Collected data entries
(** C2, against the claim as stated: [updateRecord] is accepted, and the
    statistic and the bucket cache written before it are still served. *)
Lemma stale_aggregate_served_after_write :
  (updateRecord utc8 20 pushedIso cachedDB).2
    = Resolved (ensure_timestamp utc8 pushedIso)
  ∧ getStatistics "bucket" (updateRecord utc8 20 pushedIso cachedDB).1
    = Some "stats-v1"
  ∧ loadDataStoreBuckets 30 "day" None (updateRecord utc8 20 pushedIso cachedDB).1
    = Some (mkBucket "day" "buckets-v1" 1 10).
Proof. repeat split; vm_compute; reflexivity. Qed.

(** C2, amended.  [updateRecord], [batchUpdateRecords], [appendData] and
    [deleteRecord] leave both aggregate caches as they are, so [getStatistics]
    answers after the write what it answered before.  An entry is gone only
    after [clearStatisticsCache] or [clearDataStoreBucketsCache]; and
    [loadDataStoreBuckets] refuses an entry older than the [lastSyncTime] the
    caller passes. *)
Theorem writes_keep_aggregate_caches (P : Platform) (now : Z) (db : DB) :
  (∀ r type, getStatistics type (updateRecord P now r db).1 = getStatistics type db
             ∧ dataStoreCache (updateRecord P now r db).1 = dataStoreCache db) ∧
  (∀ rs type, getStatistics type (batchUpdateRecords P now rs db).1 = getStatistics type db
              ∧ dataStoreCache (batchUpdateRecords P now rs db).1 = dataStoreCache db) ∧
  (∀ rs type, getStatistics type (appendData P now rs db).1 = getStatistics type db
              ∧ dataStoreCache (appendData P now rs db).1 = dataStoreCache db) ∧
  (∀ id type, getStatistics type (deleteRecord now id db).1 = getStatistics type db
              ∧ dataStoreCache (deleteRecord now id db).1 = dataStoreCache db) ∧
  (∀ type, getStatistics type (clearStatisticsCache db) = None) ∧
  (∀ t groupType since,
     loadDataStoreBuckets t groupType since (clearDataStoreBucketsCache db) = None) ∧
  (∀ t groupType since e,
     dataStoreCache db !! ("datastore_" +:+ groupType) = Some e →
     since ≠ 0 → bucket_timestamp e < since →
     loadDataStoreBuckets t groupType (Some since) db = None).
Proof.
  unfold getStatistics. repeat split.
  - by rewrite (proj1 (updateRecord_caches P now r db)).
  - apply updateRecord_caches.
  - by rewrite (proj1 (batchUpdateRecords_caches P now rs db)).
  - apply batchUpdateRecords_caches.
  - by rewrite (proj1 (appendData_caches P now rs db)).
  - apply appendData_caches.
  - by rewrite (proj1 (deleteRecord_caches now id db)).
  - apply deleteRecord_caches.
  - intros t g since e He Hne Hlt. unfold loadDataStoreBuckets. rewrite He.
    destruct (Z.eqb_spec since 0); [done|].
    destruct (Z.ltb_spec (bucket_timestamp e) since); [done|lia].
Qed.

(** On the cached database: a write keeps the statistic, clearing removes
    it, and a bucket entry written at 10 is refused for [lastSyncTime] 20. *)
Lemma writes_keep_aggregate_caches_witness :
  getStatistics "bucket" (deleteRecord 20 (JString "p1") cachedDB).1 = Some "stats-v1"
  ∧ getStatistics "bucket" (clearStatisticsCache cachedDB) = None
  ∧ loadDataStoreBuckets 30 "day" (Some 20) cachedDB = None.
Proof.
  destruct (writes_keep_aggregate_caches utc8 20 cachedDB)
    as (_ & _ & _ & Hdel & Hclear & _ & Hstale).
  split; [by rewrite (proj1 (Hdel (JString "p1") "bucket"))|].
  split; [apply Hclear|].
  apply (Hstale 30 "day" 20 (mkBucket "day" "buckets-v1" 1 10)); [reflexivity|lia|simpl; lia].
Defined.

(** *** Applying an upsert twice *)

Lemma updateRecord_twice P now1 now2 r db :
  same_contents (updateRecord P now1 r db).1
    (updateRecord P now2 r (updateRecord P now1 r db).1).1.
Proof.
  unfold same_contents, updateRecord, put.
  destruct (to_key (get (ensure_timestamp P r) "id")) as [k|] eqn:Hk; simpl;
    rewrite ?Hk; simpl; [|done].
  split; [apply insert_insert_eq|]. by destruct (metaData db).
Qed.

Lemma batchUpdateRecords_twice P now1 now2 rs db :
  same_contents (batchUpdateRecords P now1 rs db).1
    (batchUpdateRecords P now2 rs (batchUpdateRecords P now1 rs db).1).1.
Proof.
  destruct rs as [|r rs]; [done|].
  rewrite !batchUpdateRecords_spec by done. cbv zeta.
  destruct (all_keyed _ _); unfold same_contents; simpl;
    (split; [apply ins_idemp|]); [by destruct (metaData db)|done].
Qed.
Lemma update_event_without_fields_witness :
  events sample_db !! 1 = Some gala
  /\ manages_or_supports helper (event_support_contact_id gala)
  /\ EventService.update_event 1 helper None None None None None None
       sample_db = (Ok (Some gala), sample_db).
Proof.
  assert (Hget : events sample_db !! 1 = Some gala)
    by (vm_compute; reflexivity).
  assert (Hown : manages_or_supports helper (event_support_contact_id gala))
    by (right; split; reflexivity).
  split; [exact Hget|]. split; [exact Hown|].
  exact (proj1 (update_event_without_fields sample_db 1 gala helper
                  Hget Hown)).
Defined.

(** X17. [EventRepository.assign_support_contact] hands an event to one
    support user: after it, that user's [update_event] goes through, and
    every other support user's is refused. *)
Theorem assigned_support_may_update
    (db : Database) (event_id : Z) (event : Event) (support other : User)
    (name : option string) (event_date_start event_date_end : option Z)
    (location : option string) (attendees : option Z)
    (notes : option string) :
  events db !! event_id = Some event ->
  user_department support = SUPPORT ->
  user_department other = SUPPORT ->
  user_id other <> user_id support ->
  let assigned :=
    (EventRepository.assign_support_contact event_id (user_id support)
       db).2 in
  let updated :=
    EventRepository.setattrs
      (mkEventKwargs name event_date_start event_date_end location attendees
                     notes)
      (EventModel.assign_support event (user_id support)) in
  EventService.update_event event_id support name event_date_start
    event_date_end location attendees notes assigned
  = (Ok (Some updated),
     set_events (<[event_id := updated]> (events assigned)) assigned)
  /\ EventService.update_event event_id other name event_date_start
       event_date_end location attendees notes assigned
     = (Raised (PermissionError "You can only update events assigned to you"),
        assigned).
Proof.
  intros Hget Hs Ho Hdiff assigned updated.
  assert (Hassigned :
            assigned
            = set_events
                (<[event_id := EventModel.assign_support event
                                 (user_id support)]> (events db)) db).
  { subst assigned. unfold_service. simpl. rewrite Hget. simpl.
    by rewrite ?Hget. }
  assert (Hget' : events assigned !! event_id
                  = Some (EventModel.assign_support event (user_id support)))
    by (rewrite Hassigned; apply lookup_insert_eq).
  split.
  - unfold EventService.update_event. unfold_service.
    rewrite Hget'. simpl. rewrite (is_support_true _ Hs).
    rewrite bool_decide_eq_false_2 by (by intros []). simpl.
    by rewrite Hget'.
  - unfold EventService.update_event. unfold_service.
    rewrite Hget'. simpl. rewrite (is_support_true _ Ho).
    rewrite bool_decide_eq_true_2; [reflexivity|].
    intros Heq. apply Hdiff. congruence.
Qed.
Lemma bulk_gather_twists_first_witness :
  fst (applyWilsonTM (3 + 1) 2 true INTERIOR_KERNEL vzero arg_partitioned
         (coord_at arg_partitioned 5 0) 5 0 5 3 true) =
  vadd
    (vadd
       (fst (applyWilsonTM 3 2 true INTERIOR_KERNEL vzero arg_partitioned
               (coord_at arg_partitioned 5 0) 5 0 5 3 true))
       (reconstruct 3 1
          (link_mul (U arg_partitioned 3 5 0)
             (project 3 1
                (rscale (a arg_partitioned)
                   (vadd
                      (in_ arg_partitioned
                           (getNeighborIndexCB (coord_at arg_partitioned 5 0) 3 1
                                               (dc arg_partitioned))
                           (their_spinor_parity 2 0))
                      (cscale (mk_complex (real_of_double d0) (b arg_partitioned))
                         (gamma 4
                            (in_ arg_partitioned
                                 (getNeighborIndexCB (coord_at arg_partitioned 5 0) 3 1
                                                     (dc arg_partitioned))
                                 (their_spinor_parity 2 0))))))))))
    (reconstruct 3 (-1)
       (link_mul
          (conj (U arg_partitioned 3
                   (getNeighborIndexCB (coord_at arg_partitioned 5 0) 3 (-1)
                                       (dc arg_partitioned))
                   (1 - 0)))
          (project 3 (-1)
             (rscale (a arg_partitioned)
                (vadd
                   (in_ arg_partitioned
                        (getNeighborIndexCB (coord_at arg_partitioned 5 0) 3 (-1)
                                            (dc arg_partitioned))
                        (their_spinor_parity 2 0))
                   (cscale (mk_complex (real_of_double d0) (b arg_partitioned))
                      (gamma 4
                         (in_ arg_partitioned
                              (getNeighborIndexCB (coord_at arg_partitioned 5 0) 3 (-1)
                                                  (dc arg_partitioned))
                              (their_spinor_parity 2 0))))))))) /\
  applyWilsonTM (3 + 1) 2 true INTERIOR_KERNEL vzero arg_partitioned
    (coord_at arg_partitioned 5 0) 5 0 5 3 true =
  backward_gather 2 true INTERIOR_KERNEL arg_partitioned (coord_at arg_partitioned 5 0)
    5 0 5 3 3
    (forward_gather 2 true INTERIOR_KERNEL arg_partitioned (coord_at arg_partitioned 5 0)
       5 0 5 3 3
       (applyWilsonTM 3 2 true INTERIOR_KERNEL vzero arg_partitioned
          (coord_at arg_partitioned 5 0) 5 0 5 3 true)) /\
  fst (forward_gather 2 true INTERIOR_KERNEL arg_partitioned (coord_at arg_partitioned 5 0)
         5 0 5 3 3 (vzero, true)) =
  vadd vzero
    (reconstruct 3 1
       (link_mul (U arg_partitioned 3 5 0)
          (project 3 1
             (rscale (a arg_partitioned)
                (vadd
                   (in_ arg_partitioned
                        (getNeighborIndexCB (coord_at arg_partitioned 5 0) 3 1
                                            (dc arg_partitioned))
                        (their_spinor_parity 2 0))
                   (cscale (mk_complex (real_of_double d0) (b arg_partitioned))
                      (gamma 4
                         (in_ arg_partitioned
                              (getNeighborIndexCB (coord_at arg_partitioned 5 0) 3 1
                                                  (dc arg_partitioned))
                              (their_spinor_parity 2 0))))))))) /\
  fst (backward_gather 2 true INTERIOR_KERNEL arg_partitioned (coord_at arg_partitioned 5 0)
         5 0 5 3 3 (vzero, true)) =
  vadd vzero
    (reconstruct 3 (-1)
       (link_mul
          (conj (U arg_partitioned 3
                   (getNeighborIndexCB (coord_at arg_partitioned 5 0) 3 (-1)
                                       (dc arg_partitioned))
                   (1 - 0)))
          (project 3 (-1)
             (rscale (a arg_partitioned)
                (vadd
                   (in_ arg_partitioned
                        (getNeighborIndexCB (coord_at arg_partitioned 5 0) 3 (-1)
                                            (dc arg_partitioned))
                        (their_spinor_parity 2 0))
                   (cscale (mk_complex (real_of_double d0) (b arg_partitioned))
                      (gamma 4
                         (in_ arg_partitioned
                              (getNeighborIndexCB (coord_at arg_partitioned 5 0) 3 (-1)
                                                  (dc arg_partitioned))
                              (their_spinor_parity 2 0))))))))).
Proof.
  destruct (bulk_gather_twists_first 2 true INTERIOR_KERNEL arg_partitioned
              (coord_at arg_partitioned 5 0) 5 0 5 3 3 vzero true)
    as (Hfwd & Hbwd & _ & Hloop & Hboth).
  split; [apply Hboth; [lia | reflexivity | reflexivity]|].
  split; [apply Hloop; lia|].
  split; [apply Hfwd | apply Hbwd]; reflexivity.
Defined.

WHAT YOU SHOULD DO
Wherever "clearDataStoreBucketsCache" appears in a line of the entries, copy that line.

THE COMPLETED TASK
    after [clearStatisticsCache] or [clearDataStoreBucketsCache]; and
     loadDataStoreBuckets t groupType since (clearDataStoreBucketsCache db) = None) ∧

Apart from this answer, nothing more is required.